- [About this task]: From the records below, set down exactly the lines starting with the line that contains "let! s := Act bio_make_signal in" and going on through the line that contains "Lemma linux_user_ok strict". Nothing else is wanted.

- [Dataset content]:
----------

(* ===== verification/WitnessLinux.v ===== *)
(** Instances of the theorems about Linux: a program that closes a descriptor, runs a job
    in the thread pool and waits for exit signals. *)
From S2P Require Import Prelude Bits HandleTable Pool Shutdown Uring TimerHeap Ctx Prog Store Ring Invariant.
From S2P Require Import Signal Timer Coro Finish Mailbox Protocol TimerCoro Client Thread Service Exit.
From S2P Require Import LinuxPlatform Loop Life Linux Examples.

(** ** The program *)

(** The kernel completes a request when it is entered for the third time or later; the
    workers take steps when the main thread has looked a few times. *)
Definition kernel (n : nat) (wait : ring_wait) : kernel_step :=
  mk_kernel_step false 0 (if decide (n < 2)%nat then [] else [(0%nat, 7, 0)]).
Definition schedule (n : nat) : list nat :=
  if decide (n < 11)%nat then [] else [0; 0; 0; 0; 0; 1; 1; 1]%nat.

Lemma kernel_ok : kernel_accepts kernel.
Proof. done. Qed.

Definition close_fd : prog unit := bio_io_close kernel 5 ;;; Ret tt.

Definition run_job : prog unit :=
  let! s := Act bio_make_signal in
  bio_run_async schedule 9 None s ;;;
  bio_wait_for_one_signal s.

Definition linux_user (n : positive) (u : option loc) : prog unit :=
  match n with
  | 1%positive => close_fd
  | 2%positive => run_job
  | _ => linux_wait_for_exit kernel ;;; Ret tt
  end.

Definition linux_pre (n : positive) (u : option loc) (c : bio_ctx_t) : Prop := (0 < num_workers c)%nat.

#[export] Instance linux_pre_stable : StablePre linux_pre.
Proof. intros n u c c' H Hle. unfold linux_pre in *. pose proof (le_pool _ _ Hle). lia. Qed.

Lemma linux_user_ok strict q n u c :
  linux_pre n u c → safe strict linux_pre q (linux_user n u) (λ _ _, True) c.
Proof.
  intros Hn. destruct n as [n|[n|n|]|].
  - apply safe_bind, safe_linux_wait_for_exit; [exact kernel_ok|exact _|]. intros r c' _. by apply safe_ret.
  - apply safe_bind, safe_linux_wait_for_exit; [exact kernel_ok|exact _|]. intros r c' _. by apply safe_ret.
  - apply safe_bind, safe_linux_wait_for_exit; [exact kernel_ok|exact _|]. intros r c' _. by apply safe_ret.
  - apply safe_bind, safe_make_signal. intros s c1 R1 H1.
    apply safe_bind, safe_run_async; [exact _|exact H1| |].
    + assert (H : linux_pre 2 u c1) by (eapply linux_pre_stable; [exact Hn|apply R1]). exact H.
    + intros c2 R2. apply safe_wait_one; [by eapply rely_hk|done].
  - apply safe_bind, safe_io_close; [exact kernel_ok|]. intros r c' _. by apply safe_ret.
Qed.

Definition sample_options : linux_options := mk_linux_options 0 0 0 (3, 4) true true true.
Definition sample_linux_parts : subsystems := linux_parts sample_options sample_parts.

Lemma sample_options_ok : options_ok sample_options.
Proof. unfold options_ok, INT_MAX. cbn. lia. Qed.


(** ** States that it reaches *)

Definition linux_idle : bio_ctx_t := state_of ctx_zero (bio_init sample_clock sample_linux_parts 0 ctx_zero).
Definition linux_spawned (fn : positive) : machine :=
  mk_machine (state_of ctx_zero (bio_spawn sample_clock (user_fn fn) None linux_idle)) ∅.
Definition linux_loop (rounds : nat) : LM loop_result :=
  bio_loop sample_clock linux_user sample_cleanup (linux_platform kernel schedule) 10 rounds.
Definition linux_at (fn : positive) (rounds : nat) : machine :=
  state_of (linux_spawned fn) (linux_loop rounds (linux_spawned fn)).

Lemma linux_idle_ready strict : ready_ctx strict linux_idle.
Proof.
  destruct (wp_state _ _ ctx_zero ctx_zero (bio_init_spec strict sample_clock sample_linux_parts
    (linux_parts_ok strict sample_options sample_parts sample_options_ok (sample_parts_ok strict)) 0 ctx_zero
    ltac:(lia)) ltac:(vm_compute; reflexivity)) as (? & _ & H).
  exact H.
Qed.

Lemma linux_spawned_inv strict fn :
  is_ok (bio_spawn sample_clock (user_fn fn) None linux_idle) = true →
  loop_inv strict linux_pre (linux_spawned fn) ∧ (0 < num_workers (mc_ctx (linux_spawned fn)))%nat.
Proof.
  intros Hr. unfold linux_spawned. pose proof (linux_idle_ready strict) as Hi.
  pose proof (ready_loop_inv strict linux_pre _ Hi) as H0. destruct Hi as [_ Hn].
  assert (Hu : linux_pre fn None linux_idle) by exact Hn.
  generalize dependent linux_idle. intros c Hr Hn H0 Hu.
  destruct (wp_state _ _ _ ctx_zero (spawn_loop_inv strict linux_pre sample_clock fn None None _ H0 Hu) Hr)
    as (? & _ & H & Hle & _). split; [exact H|]. eapply Nat.lt_le_trans; [exact Hn|apply Hle].
Qed.

(** Whether the program runs for so many rounds. *)
Definition runs_for (fn : positive) (rounds : nat) : bool :=
  is_ok (bio_spawn sample_clock (user_fn fn) None linux_idle) &&
  match linux_loop rounds (linux_spawned fn) with
  | Ok (LoopRunning, _) => true
  | _ => false
  end.

Lemma linux_at_inv strict fn n :
  runs_for fn n = true →
  loop_inv strict linux_pre (linux_at fn n) ∧ (0 < num_workers (mc_ctx (linux_at fn n)))%nat.
Proof.
  unfold linux_at. intros [Hs Hr]%andb_true_iff. destruct (linux_spawned_inv strict fn Hs) as [Hm Hn]. clear Hs.
  generalize dependent (linux_spawned fn). intros m Hr Hm Hn.
  pose proof (loop_spec strict linux_pre sample_clock linux_user sample_cleanup (linux_platform kernel schedule)
    (linux_user_ok strict) (sample_cleanup_ok strict) (linux_platform_ok kernel schedule kernel_ok strict) 10 n m Hm) as H.
  unfold linux_loop in *. destruct (bio_loop _ _ _ _ _ _ m) as [[r m']|e] eqn:E; [|discriminate Hr].
  apply (wp_elim _ _ _ _ _ H) in E. destruct r; [discriminate Hr|discriminate Hr|].
  destruct E as [E Hle]. split; [exact E|]. eapply Nat.lt_le_trans; [exact Hn|apply Hle].
Qed.

(** ** Completions *)

Lemma completions_delivered_once_witness :
  ∃ c' l, bio_platform_update kernel schedule 0 true (mc_ctx (linux_at 1 2)) = Ok (tt, c') ∧
    completions_served (mc_ctx (linux_at 1 2)) l c' ∧ l ≠ [].
Proof.
  destruct (linux_at_inv True 1 2 ltac:(vm_compute; reflexivity)) as [[Hwf _ _ Hid _] _].
  assert (Hr : is_ok (bio_platform_update kernel schedule 0 true (mc_ctx (linux_at 1 2))) = true)
    by (vm_compute; reflexivity).
  assert (Hl : length (ring_cq (bio_platform (state_of (mc_ctx (linux_at 1 2))
    (bio_platform_update kernel schedule 0 true (mc_ctx (linux_at 1 2)))))) = 1%nat) by (vm_compute; reflexivity).
  assert (Hh : cq_head (bio_platform (mc_ctx (linux_at 1 2))) = 0%nat) by (vm_compute; reflexivity).
  generalize dependent (mc_ctx (linux_at 1 2)). intros c Hwf Hid Hr Hl Hh.
  destruct (wp_state _ _ c c (completions_delivered_once kernel schedule True (current_ready_coros c) 0 true c
    kernel_ok Hwf Hid) Hr) as ([] & He & _ & l & Hc).
  exists (state_of c (bio_platform_update kernel schedule 0 true c)), l. split; [exact He|]. split; [exact Hc|].
  intros ->. pose proof (cs_all _ _ _ Hc) as E. rewrite Hh in E. rewrite E in Hl. discriminate Hl.
Defined.

(** ** Jobs *)

Lemma jobs_run_once_witness :
  match bio_loop sample_clock linux_user sample_cleanup (linux_platform kernel schedule) 10 1 (linux_at 2 2) with
  | Ok (LoopDone, m') | Ok (LoopRunning, m') => jobs_accounted (thread_pool (mc_ctx m'))
  | Ok (LoopSpinning, _) => True
  | Err e => e = Overflow
  end.
Proof.
  destruct (linux_at_inv True 2 2 ltac:(vm_compute; reflexivity)) as [Hm Hn].
  apply (jobs_run_once kernel schedule True linux_pre); [exact kernel_ok| |apply sample_cleanup_ok|exact Hm|exact Hn].
  intros q n u c. apply linux_user_ok.
Defined.

Lemma update_reports_responses_witness :
  ∃ c' l, bio_thread_update schedule (mc_ctx (linux_at 2 2)) = Ok (tt, c') ∧
    pl_reported (thread_pool c') = pl_reported (thread_pool (mc_ctx (linux_at 2 2))) ++ l ∧ l ≠ [].
Proof.
  destruct (linux_at_inv True 2 2 ltac:(vm_compute; reflexivity)) as [[Hwf _ _ Hid _] Hn].
  assert (Hr : is_ok (bio_thread_update schedule (mc_ctx (linux_at 2 2))) = true) by (vm_compute; reflexivity).
  assert (Hl : length (pl_reported (thread_pool (state_of (mc_ctx (linux_at 2 2))
    (bio_thread_update schedule (mc_ctx (linux_at 2 2)))))) = 1%nat) by (vm_compute; reflexivity).
  assert (H0 : pl_reported (thread_pool (mc_ctx (linux_at 2 2))) = []) by (vm_compute; reflexivity).
  generalize dependent (mc_ctx (linux_at 2 2)). intros c Hwf _ Hn Hr Hl H0.
  destruct (wp_state _ _ c c (update_reports_responses schedule True (current_ready_coros c) None c Hwf Hn) Hr)
    as ([] & He & _ & l & Hc & _).
  exists (state_of c (bio_thread_update schedule c)), l. split; [exact He|]. split; [exact Hc|].
  intros ->. rewrite Hc, H0 in Hl. discriminate Hl.
Defined.

Definition sample_job : bio_worker_msg_t := mk_worker_msg BIO_WORKER_MSG_RUN true 9 None BIO_INVALID_HANDLE.

Lemma job_goes_to_least_busy_witness :
  ∃ sent_it c', try_run_async schedule sample_job (mc_ctx (linux_at 2 2)) = Ok (sent_it, c') ∧
    submitted sample_job (mc_ctx (linux_at 2 2)) sent_it c'.
Proof.
  destruct (linux_at_inv True 2 2 ltac:(vm_compute; reflexivity)) as [[Hwf _ _ Hid _] Hn].
  assert (Hr : is_ok (try_run_async schedule sample_job (mc_ctx (linux_at 2 2))) = true) by (vm_compute; reflexivity).
  generalize dependent (mc_ctx (linux_at 2 2)). intros c Hwf _ Hn Hr.
  assert (Hk : hk c (wm_signal sample_job)) by apply known_invalid.
  destruct (wp_ok _ _ c (job_goes_to_least_busy schedule True (current_ready_coros c) None sample_job c Hwf Hn
    eq_refl Hk) Hr) as (b & c' & He & _ & Hs).
  exists b, c'. split; [exact He|exact Hs].
Defined.

(** ** The end of the pool *)

Definition all_workers (n : nat) : list nat := [0; 1]%nat.

Lemma cleanup_terminates_witness :
  ∃ fuel p', (∀ f, (fuel ≤ f)%nat → Shutdown.bio_thread_cleanup all_workers f (thread_pool (mc_ctx (linux_at 2 2))) = Ok (tt, p')) ∧
    pl_workers p' = [] ∧ pl_submitted p' = pl_submitted (thread_pool (mc_ctx (linux_at 2 2))) ∧
    pl_ran p' ≡ₚ pl_submitted (thread_pool (mc_ctx (linux_at 2 2))).
Proof.
  destruct (linux_at_inv True 2 2 ltac:(vm_compute; reflexivity)) as [[Hwf _ _ _ _] Hn].
  assert (Hlen : length (pl_workers (thread_pool (mc_ctx (linux_at 2 2)))) = 2%nat) by (vm_compute; reflexivity).
  generalize dependent (mc_ctx (linux_at 2 2)). intros c Hwf Hn Hlen.
  apply (cleanup_terminates _ _ _ (wf_pool True (current_ready_coros c) None c Hwf Hn)).
  rewrite Hlen. intros i k Hi. exists k. split; [apply Nat.le_refl|]. unfold all_workers.
  destruct i as [|[|i]]; [by left|by right; left|lia].
Defined.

----------

- [Answer section]:
  let! s := Act bio_make_signal in
  bio_run_async schedule 9 None s ;;;
  bio_wait_for_one_signal s.

Definition linux_user (n : positive) (u : option loc) : prog unit :=
  match n with
  | 1%positive => close_fd
  | 2%positive => run_job
  | _ => linux_wait_for_exit kernel ;;; Ret tt
  end.

Definition linux_pre (n : positive) (u : option loc) (c : bio_ctx_t) : Prop := (0 < num_workers c)%nat.

#[export] Instance linux_pre_stable : StablePre linux_pre.
Proof. intros n u c c' H Hle. unfold linux_pre in *. pose proof (le_pool _ _ Hle). lia. Qed.

Lemma linux_user_ok strict q n u c :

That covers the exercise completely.